Transparent communication on how QPAs are calculated is key to preventing disputes and ensuring fair negotiations.  Insurers must certify that the QPA was determined according to NSA rules. Providers can also request additional information on specific rate factors, such as whether certain rate types or databases contributed to the QPA calculation.

This approach fosters transparency, giving providers the information needed to make informed decisions during dispute reTransparency in QPA determinations allows providers to gain a clearer understanding of the payment methodology. This clarity facilitates fairer negotiations and reduces the likelihood of disputes escalating unnecessarily.

How aequum Supports Providers and Insurers with NSA Compliance

The Fifth Circuit’s decision clarified the QPA determination and timeline requirements.

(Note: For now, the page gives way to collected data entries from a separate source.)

(* ===== verification/KernelInv.v ===== *)
(** What every kernel operation keeps, whichever process runs it: no file is
    reused while a descriptor refers to it, and process ids are unique.  The kernel is a
    transition system whose state carries, beside the kernel's own, the references that
    calls hold which sleep or were interrupted, and the descriptors that such calls have
    closed and not cleared or made and not counted. *)

From S2P Require Import Prelude Keeps Layout CString Kalloc ProcTable Sched Xem Spinlock Pipe Bytes Fs PageAlloc Vm VmMap Kernel File Proc Syscall Sysfile Exec.

(** ** The invariant *)

(** What it looks at: the id and the descriptors of each process, the next id, the
    running process, and the reference count of each file. *)
Definition view : Type := list (Z * list (option nat)) * (Z * option nat) * list Z.

Definition pv (p : proc) : Z * list (option nat) := (pid p, ofile p).
Definition pt_view (t : ptst) : list (Z * list (option nat)) * (Z * option nat) :=
  (pv <$> procs t, (nextpid t, cpu_proc t)).
Definition kview {S} (k : kernel S) : view := (pt_view (k_pt k), fref <$> k_ftable k).

(** A property of the view. *)
Definition viewed {S} (P : view → Prop) (k : kernel S) : Prop := P (kview k).

(** What the processes that were interrupted or sleep inside a call have left undone:
    the references they hold to files beside their descriptors, and the descriptors
    (process and index) that are not counted, either because [exit] has closed the file
    and not cleared the descriptor yet, or because [sys_dup] has made the descriptor and
    not counted it yet. *)
Record ghost := Ghost { held : list nat; hanging : list (nat * nat) }.

Definition refers (f : nat) (o : option nat) : Z := if decide (o = Some f) then 1 else 0.

(** The descriptors [l] of process [i] without the hanging ones. *)
Definition mask (D : list (nat * nat)) (i : nat) (l : list (option nat)) : list (option nat) :=
  imap (λ n o, if decide ((i, n) ∈ D) then None else o) l.

(** The number of counted descriptors of process [i] and of all processes that refer to
    file [f], and of references [L] that a running call holds. *)
Definition fdcount1 (D : list (nat * nat)) (f i : nat) (l : list (option nat)) : Z := psum (refers f) (mask D i l).
Definition fdcount (D : list (nat * nat)) (f : nat) (v : view) : Z :=
  psum (λ n, n) (imap (λ i q, fdcount1 D f i q.2) v.1.1).
Definition inflight (f : nat) (L : list nat) : Z := psum (λ g, refers f (Some g)) L.
Definition file_ref (f : nat) (v : view) : Z := default 0 (v.2 !! f).

Definition fds_ok (G : ghost) (L : list nat) (v : view) : Prop :=
  ∀ f, fdcount (hanging G) f v + inflight f (held G) + inflight f L ≤ file_ref f v.

Definition pids_ok (v : view) : Prop :=
  0 < v.1.2.1 ∧ (∀ i q, v.1.1 !! i = Some q → 0 ≤ q.1 < v.1.2.1) ∧
  ∀ i j q r, v.1.1 !! i = Some q → v.1.1 !! j = Some r → q.1 = r.1 → q.1 ≠ 0 → i = j.

(** The arrays have the sizes they are declared with. *)
Definition shape_ok (v : view) : Prop :=
  length v.1.1 = NPROC ∧ Forall (λ q, length q.2 = NOFILE) v.1.1 ∧ length v.2 = NFILE.

(** The running process is not in the middle of [exit] or [sys_dup]. *)
Definition idle (G : ghost) (cu : option nat) : Prop := ∀ c, cu = Some c → c ∉ (hanging G).*1.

aequum offers the following NSA compliance resources and support:

  • Regulatory Compliance: aequum’s legal team closely monitors NSA developments to help payors and plan sponsors stay compliant with current regulations,
  • Claims Dispute Resolution: aequum reviews IDR submissions to exclude any claims that are not eligible for NSA arbitration and to assist payors and plan sponsors in navigating the arbitration process and resolving billing disputes, ensuring fair settlements and reducing administrative burdens.
  • Billing and Transparency Guidance: aequum’s team works with payors to improve billing transparency, enhancing the patient experience and minimizing out-of-network billing issues.

 

Although providers have prevailed in 82% of IDR cases, this statistic can be somewhat misleading. Many decisions are default victories due to payors either not participating or failing to submit adequate evidence. The arbitration process is very resource-intensive, highlighting the need for improved compliance and more efficient procedures to reduce the administrative burden.

Administering the NSA adds to plan costs in two ways – paying additional benefits and compliance processing costs. Aequum support ensures compliance and streamlines the dispute process to help payors minimize both benefits and administrative costs.

Implications of Private Equity and Arbitration Trends

Private equity-backed providers play a significant role in many arbitration cases within the IDR process. These organizations often have the financial resources and incentives to navigate the process efficiently while focusing on maximizing revenue.

One notable example is Envision Healthcare, a private equity-backed provider that recently filed for bankruptcy.  Before the NSA’s enactment, Envision heavily relied on surprise billing as a central part of its financial model. The new law has disrupted this strategy, illustrating how the NSA is reshaping the operating environment for private equity-backed providers.

A Step Toward Balance

This ruling is a step toward balancing provider and payor needs under the NSA. While providers may still face challenges in navigating the evolving regulatory landscape, the decision provides clearer guidelines for payment and compliance. As the IDR process and other NSA provisions continue to develop, providers and payors alike must stay informed and proactive.